Wie stellen wir in Zukunft die Stromversorgung sicher?

Sommaruga: Die erneuerbaren Energien werden erst seit kurzem und auch heute noch nicht genügend gefördert. Anderseits werden Elektrogeräte mit hohem Stromverbrauch im Standby-Modus verkauft – obwohl es effizientere Geräte gibt.

Sie selber produzieren eigenen Strom mit einer Photovoltaikanlage?

Sommaruga: Nein, aber ich wärme mein Wasser seit zwei Jahren mit einer Solaranlage auf dem Dach.
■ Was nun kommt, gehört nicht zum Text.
Definition add_bytes (n : Z) (c : Counters) : Counters :=
  mkCounters (u64 (totalBytes c + n)) (totalCount c) (processedSPDU c) (failedSPDU c).
Definition add_processed (c : Counters) : Counters :=
  mkCounters (totalBytes c) (totalCount c) (u32 (processedSPDU c + 1)) (failedSPDU c).
Definition add_failed (c : Counters) : Counters :=
  mkCounters (totalBytes c) (totalCount c) (processedSPDU c) (u32 (failedSPDU c + 1)).
Definition failed (what : string) (s : Plugin) : Plugin :=
  let s := set_counters (add_failed (counters s)) s in
  emit [event_log what; set_status Key_FailedSPDU (failedSPDU (counters s)) 1] s.
Definition decode_failed : string := "Error decoding SPDU: ".
Definition unwrap_failed : string := "Error unwrapping SPDU".

Definition receive_secured (full : list Z) (time : Z) (id : list Z) (s : Plugin) : Plugin :=
  let decoded := oer_decode (W := W) full in
  let s := match decoded with None => failed decode_failed s | Some _ => s end in
  let '(ok, r) := unwrap_pointer decoded (mkUnwrapped [] 0 false) in
  match ok, payloadOut r with
  | true, b :: msg =>
      let s := emit [incoming (b :: msg) (get_encoding b) time] s in
      let spdu := buildRawSpdu (psidOut r) full (b :: msg) time id in
      let s := set_counters (add_processed (counters s)) s in
      emit [set_status Key_ProcessedSPDU (processedSPDU (counters s)) 1; outgoing_spdu spdu] s
  | _, _ => failed unwrap_failed s
  end.
Definition receive_plain (full : list Z) (time : Z) (s : Plugin) : Plugin :=
  match full with
  | b :: _ => emit [incoming full (get_encoding b) time] s
  | [] => s
  end.

(** What [TimedReceive] comes back with: bytes, nothing in time, or an error. *)
Inductive reception := bytes_received (bytes : list Z) | timed_out | receive_error (errno : Z).
Definition EAGAIN : Z := 11.
Definition ms_of (now : Z) : Z := now / 1000000.
(** A round of [Main]: its time in nanoseconds, what arrives, and the next random number. *)
Record moment := mkMoment { now : Z; arrival : reception; next_uuid : list Z }.
Definition receive_round (m : moment) (s : Plugin) : Plugin :=
  match server s, arrival m with
  | Some _, bytes_received (b :: bytes) =>
      let full := take 4000 (b :: bytes) in
      let s := set_counters (add_bytes (Z.of_nat (length full)) (counters s)) s in
      if fullSPDUMode (settings s) then receive_secured full (ms_of (now m)) (next_uuid m) s
      else receive_plain full (ms_of (now m)) s
  | Some _, receive_error errno =>
      if errno =? EAGAIN then s
      else set_throttles (snd (Throttle.Monitor errno (now m) (errThrottle s))) (statThrottle s) s
  | _, _ => s
  end.

(** The pair of numbers of a status item is a quotient. *)
Definition statistics (ms : Z) (c : Counters) : list output :=
  set_status "Total KBytes Received" (totalBytes c) 1024
  :: flat_map (fun '(name, n) =>
       [set_status ("Avg " +:+ name +:+ " Message Interval (ms)") (if n =? 0 then 0 else ms) (if n =? 0 then 1 else n);
        set_status ("Total " +:+ name +:+ " Messages Received") n 1]) (totalCount c).
Definition report_counts (now : Z) (s : Plugin) : Plugin :=
  let '(due, t) := Throttle.Monitor 1 now (statThrottle s) in
  let s := set_throttles (errThrottle s) t s in
  if due : bool then emit (statistics (ms_of now - startTime s) (counters s)) s else s.

Definition wants_server (s : Plugin) : bool :=
  let c := settings s in
  (0 <? port c) && match server s with
                   | Some (a, p) => negb (String.eqb a (ip c)) || negb (p =? port c)
                   | None => true
                   end.
(** An exception of the server is thrown outside the block that catches. *)
Definition prepare (s : Plugin) : option Plugin :=
  if cfgChanged s then
    if wants_server s then
      if server_binds (ip (settings s)) (port (settings s)) (world s)
      then Some (set_server (Some (ip (settings s), port (settings s))) s) else None
    else Some (set_server (server s) s)
  else Some s.
Definition round (m : moment) (s : Plugin) : option Plugin :=
  s ← prepare s;
  Some (report_counts (now m) (receive_round m s)).
(** No state: the program has ended with the exception. Between the rounds, the workers
    handle messages, here one at a time, and the configuration and the state may change. *)
Inductive happening :=
| in_main (m : moment)
| in_worker (m : routeable_message)
| config_changed (w : W)
| state_changed (reg : bool).
Definition happens (h : happening) (s : Plugin) : option Plugin :=
  match h with
  | in_main m => round m s
  | in_worker m => Some (OnMessageReceived m s)
  | config_changed w => Some (OnConfigChanged w s)
  | state_changed reg => Some (OnStateChange reg s)
  end.
Fixpoint run (hs : list happening) (s : Plugin) : option Plugin :=
  match hs with
  | [] => Some s
  | h :: hs => s ← happens h s; run hs s
  end.
Definition ERROR_WAIT_MS : Z := 120000.
Definition STATUS_WAIT_MS : Z := 2000.
Definition MessageReceiverPlugin (start : Z) (w : W) : Plugin :=
  mkPlugin (mkSettings "" 0 false 0 "" [] false) false None (mkCounters 0 [] 0 0)
    (Throttle.FrequencyThrottle_new ERROR_WAIT_MS) (Throttle.FrequencyThrottle_new STATUS_WAIT_MS) start false [] w.

(** ** Secured messages *)
(** Unsecured data within layers of signed data with these services. *)
Fixpoint wrap (psids : list Z) (bytes : list Z) : Ieee1609Dot2Data :=
  mkData 3 (Some (match psids with
                  | [] => unsecuredData (Some bytes)
                  | p :: psids => signedData (Some (mkTbs p (Some (Some (wrap psids bytes)))))
                  end)).
Definition psid_of (psids : list Z) : Z := match psids with [] => 0 | p :: _ => u32 p end.
Definition is_nil {A} (l : list A) : bool := match l with [] => true | _ => false end.

Lemma unwrap_wrap psids bytes r depth : bytes <> [] ->
  depth + Z.of_nat (length psids) <= MAX_SPDU_DEPTH ->
  unwrapSpdu (wrap psids bytes) r depth false =
  (true, if psidSet r || is_nil psids then mkUnwrapped bytes (psidOut r) (psidSet r) else mkUnwrapped bytes (psid_of psids) true).
Proof.
  intros Hb. revert r depth. induction psids as [|p psids IH]; intros r depth Hd; cbn [wrap unwrapSpdu length] in *;
    rewrite (proj2 (Z.ltb_ge _ _)) by lia; cbn [negb Z.eqb Pos.eqb].
  - destruct bytes; [done|]. by rewrite orb_true_r.
  - rewrite andb_false_r, IH by lia. by destruct (psidSet r) eqn:E; cbn; rewrite ?E.
Qed.

(** What is unwrapped is wrapped, with at most as many layers as are left. *)
Lemma unwrap_shape : forall d r depth r', unwrapSpdu d r depth false = (true, r') -> 
  exists psids, d = wrap psids (payloadOut r') /\ payloadOut r' <> [] /\ depth + Z.of_nat (length psids) <= MAX_SPDU_DEPTH.
Proof.
  fix IH 1. intros [v content] r depth r'. cbn [unwrapSpdu].
  destruct (Z.ltb_spec MAX_SPDU_DEPTH depth); [done|]. destruct (Z.eqb_spec v 3) as [->|]; [|done]. cbn [negb].
  destruct content as [[[[|b buf]|]|[[p [[next|]|]]|]|]|]; try done.
  - intros [= <-]. exists []. cbn. split_and!; [done..|lia].
  - rewrite andb_false_r. intros Hn. apply IH in Hn as (psids & -> & Hne & Hl).
    exists (p :: psids). cbn [wrap length]. split_and!; [done..|lia].
  - by rewrite andb_false_r.
  - by rewrite andb_false_r.
Qed.

Lemma u32_add x y : u32 (u32 x + y) = u32 (x + y).
Proof. unfold wrapu. by rewrite Z.add_mod_idemp_l. Qed.

(** C29: In the mode for secured messages, a datagram is taken exactly if it decodes as a
    message that is not empty within at most 20 layers of signed data: the message goes
    to the workers, and with the whole datagram, the number of the outermost service and
    its label it is sent on and counted once. Any other datagram gives nothing but the
    report: one failure when it decodes, two when it does not. *)
Theorem secured_datagram full time id s :
  let s' := receive_secured full time id s in
  (forall psids b msg, oer_decode (W := W) full = Some (wrap psids (b :: msg)) -> Z.of_nat (length psids) <= MAX_SPDU_DEPTH ->
    outputs s' = outputs s ++ [incoming (b :: msg) (get_encoding b) time;
                               set_status Key_ProcessedSPDU (u32 (processedSPDU (counters s) + 1)) 1;
                               outgoing_spdu (mkSpdu full (b :: msg) id (getJ2735SubType (b :: msg)) time (s32 (psid_of psids)))]
    /\ processedSPDU (counters s') = u32 (processedSPDU (counters s) + 1)
    /\ failedSPDU (counters s') = failedSPDU (counters s))
  /\ ((forall psids b msg, oer_decode (W := W) full = Some (wrap psids (b :: msg)) -> Z.of_nat (length psids) <= MAX_SPDU_DEPTH -> False) ->
    (exists o, outputs s' = outputs s ++ o /\ Forall (fun o => match o with event_log _ | set_status _ _ _ => True | _ => False end) o)
    /\ processedSPDU (counters s') = processedSPDU (counters s)
    /\ failedSPDU (counters s') = u32 (failedSPDU (counters s) + match oer_decode (W := W) full with Some _ => 1 | None => 2 end)).
Proof.
  cbv zeta. unfold receive_secured. split.
  - intros psids b msg -> Hl. cbn [unwrap_pointer]. rewrite unwrap_wrap by (try done; lia). cbn [psidSet orb psidOut].
    destruct psids as [|p psids]; cbn [is_nil payloadOut psidOut psid_of];
      (split_and!; [cbn; by rewrite <-app_assoc|done..]).
  - intros Hno. destruct (oer_decode full) as [d|] eqn:Ed; cbn [unwrap_pointer].
    + destruct (unwrapSpdu d _ 0 false) as [[|] r] eqn:Eu.
      * apply unwrap_shape in Eu as (psids & -> & Hne & Hl). destruct (payloadOut r) as [|b msg] eqn:Ep; [done|].
        exfalso. by apply (Hno psids b msg).
      * split_and!; [|done..]. eexists. split; [done|]. by repeat constructor.
    + split_and!; [|done|].
      * eexists. cbn. rewrite <-app_assoc. split; [done|]. by repeat constructor.
      * cbn. rewrite u32_add. f_equal. lia.
Qed.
Muss Bahnfahren teurer werden?

Sommaruga: Die geplanten Ausbauten des Schienennetzes lassen sich sicher nicht nur mit der Erhöhung der Billettpreise finanzieren. Es darf nicht passieren, dass mehr Menschen aus Kostengründen auf das Auto umsteigen. Ich finde die Idee des so genannten «Mobility-Pricings» spannend, wie sie kürzlich von Economiesuisse präsentiert wurde. Mobilität ist heute allgemein zu günstig.

Muss der Leistungskatalog der Grundversicherung gekürzt werden?

Sommaruga: In der Grundversicherung gibt es keinen Leistungskatalog, somit ist das für mich kein Thema. Jede von einem Arzt erbrachte Leistung, die wirksam, zweckmässig und wirtschaftlich ist, muss von der Krankenkasse bezahlt werden.

Wie soll im Gesundheitsbereich denn gespart werden?

Sommaruga: Die «Managed-Care»-Vorlage, wie sie derzeit diskutiert wird, geht in eine gute Richtung. Die Koordination der Behandlungen muss verbessert werden. Es kann nicht angehen, dass wir für sinnlose Doppelspurigkeiten Geld ausgeben.

Wie stehen Sie zu den sehr teuren lebenserhaltenden Massnahmen?

Sommaruga: Die Palliativmedizin muss gestärkt werden. Bei dieser Form der Medizin steht die Würde des sterbenden Menschen im Vordergrund. Oft ist es nicht die ganz teure, lebenserhaltende Medizin, sondern die umsorgende Pflege, die ein Mensch in dieser Situation braucht.

Gemäss einer Umfrage ist eine Mehrheit der Bevölkerung für die aktive Sterbehilfe bei todkranken Patienten. Ihre Meinung?

Sommaruga: Bei schwer kranken Menschen, die gut umsorgt sind und ein soziales Netz haben, stellt sich diese Frage weniger. Ich setze auch hier auf die Pflege.

Rechnen Sie auch mit Stimmen von Vertretern der SVP? Die Partei wird am Ende ja Königsmacherin sein.

Sommaruga: Natürlich spielen die Landwirte der SVP eine wichtige Rolle. In der Agrarpolitik habe ich einen Leistungsausweis, das wissen die Bauern. Landwirtschaft und Konsumenten haben oft gemeinsame Interessen. Ob das am Mittwoch einen Einfluss hat, kann ich nicht sagen.

Mit den Wirtschaftsvertretern haben Sie es sich als Konsumentenschützerin aber verspielt.

Sommaruga: Mit der Pharma oder den Banken habe ich in der Tat den einen oder anderen Strauss ausgefochten. Das gehört zu meiner Tätigkeit als Konsumentenschützerin. Es hat mir aber auch Spass gemacht. Ob und inwiefern dies nun aber meine Wahlchancen beeinflusst – ich weiss es nicht.

Sie sind Pianistin. Könnten Sie als Bundesrätin davon profitieren?

Sommaruga: Als Musikerin muss man gut zuhören können, das ist wichtig. Wer eine Klavierpartitur mit sieben Stimmen lesen und gleichzeitig spielen kann, ist den Umgang mit komplexen Strukturen gewohnt. Ich habe lange Zeit Kammermusik gespielt. Da muss man auf die anderen eingehen, seine eigene Stimme spielen und sich anpassen können. Diese Eigenschaften braucht es auch als Bundesrätin.